When is this stock market going to crash? Can you believe the stock market is so out of touch with the economy these days? These are just a couple of the questions I’ve been getting on an almost daily basis. It seems the rising stock market has its share of skeptics. Perhaps it is just part of the “whatever goes up must come down” thinking, or else they are looking for confirmation from me that it would be OK to sell and get out of the stock market.

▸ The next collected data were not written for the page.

(** * torchdyn.core.utils: Augmenter, DepthCat, DataControl, SCIPY_SOLVERS

    A shallow embedding of [torchdyn/core/utils.py] together with the part of
    the tensor framework its three [forward] methods call
    ([torch.zeros], [torch.ones], [torch.cat], [*], [.to]).

    Modelling decisions.
    - A tensor is its shape (a list of sizes) together with its entries as a
      nested array.  The shape is kept explicitly because a nested array
      alone forgets the inner sizes of a tensor with an empty axis.
    - Entries and Python scalars are drawn from one type [elt] with the
      constants and the product of the dtype (class [Dtype]); there is one
      dtype and one device, so [.to(x)] is the identity cast.  Rounding and
      dtype promotion are outside the model.
    - Exceptions are values of [error]; a computation that may raise returns
      a [result].  [DepthCat.forward] assigns to [self.s], so it takes the
      instance and returns the instance after the call.
    - Indices and dims are Python integers: a negative one counts from the
      end, one out of range raises.
    - [augment_func] is a callable with a Python truth value, because
      [Augmenter.forward] tests [if not self.augment_func].  A [module] is
      the callable as it behaves during one call; a [stateful_module] is a
      callable that keeps state from one call to the next. *)

From stdpp Require Import base option list strings gmap.
From Stdlib Require Import ZArith Lia.

Local Open Scope Z_scope.
Local Open Scope nat_scope.

(** ** The table of scipy solvers *)

Record solver_config := SolverConfig {
  method : string;
  options : gmap string string;
}.

Definition scipy_entry (solver : string) : solver_config :=
  {| method := "scipy_solver"; options := {["solver" := solver]} |}.

Definition SCIPY_SOLVERS : gmap string solver_config :=
  list_to_map [
    ("scipy_LSODA", scipy_entry "LSODA");
    ("scipy_RK45", scipy_entry "RK45");
    ("scipy_RK23", scipy_entry "RK23");
    ("scipy_DOP853", scipy_entry "DOP853");
    ("scipy_BDF", scipy_entry "BDF");
    ("scipy_Radau", scipy_entry "Radau")
  ].

(** ** Exceptions *)

(** The operation at which an exception is raised. *)
Inductive operation :=
  | OpSetItem   (* new_dims[i] = v           *)
  | OpZeros     (* torch.zeros(dims)         *)
  | OpOnes      (* torch.ones(dims)          *)
  | OpMul       (* self.s * tensor           *)
  | OpCat       (* torch.cat([a, b], dim)    *)
  | OpCall.     (* self.augment_func(x)      *)

Inductive error :=
  | IndexError (op : operation)     (* index or dim out of range            *)
  | TypeError (op : operation)      (* None where a tensor is required      *)
  | RuntimeError (op : operation).  (* size mismatch, negative size, ...    *)

Inductive result (A : Type) :=
  | Ok (a : A)
  | Raise (e : error).
Arguments Ok {A} a.
Arguments Raise {A} e.

#[global] Instance result_ret : MRet result := λ A a, Ok a.
#[global] Instance result_bind : MBind result := λ A B f m,
  match m with Ok a => f a | Raise e => Raise e end.
#[global] Instance result_fmap : FMap result := λ A B f m,
  match m with Ok a => Ok (f a) | Raise e => Raise e end.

The stock market has indeed registered some impressive gains since the March 2009 low. The compounded annualized return is better than 20%, and rivals the returns of the late 1990s. The stock market rally ended back then with the tech wreck of 2000 to 2002. One big difference between then and now is stock valuations. Stocks in the late 1990s were trading at a much higher price to earnings ratio then they are today. This prompts some analysts to predict stock prices have a lot of upside potential before becoming overvalued.
Another significant difference between 1999 and today is interest rates. The yield on the 10-year treasury was over 6% at the end of the 1990s. The current yield is less than 2%. To understand the relationship to stock prices, answer this question: How much of your portfolio would you put into a riskier investment, like stocks, if you could get 6% in a low risk treasury note? Would the allocation change if your low risk investment options were yielding less than 2%? Most investors would allocate more to stocks in a low interest rate environment because it wouldn’t take much of a return on their stock portfolio to beat a 2% treasury yield.
Just because stock prices appear to be undervalued doesn’t mean the market won’t go down. No one can accurately predict short term fluctuations in the market. In our opinion the best defense against market volatility is to establish an allocation between stocks and bonds, and rebalance as the market rises and falls.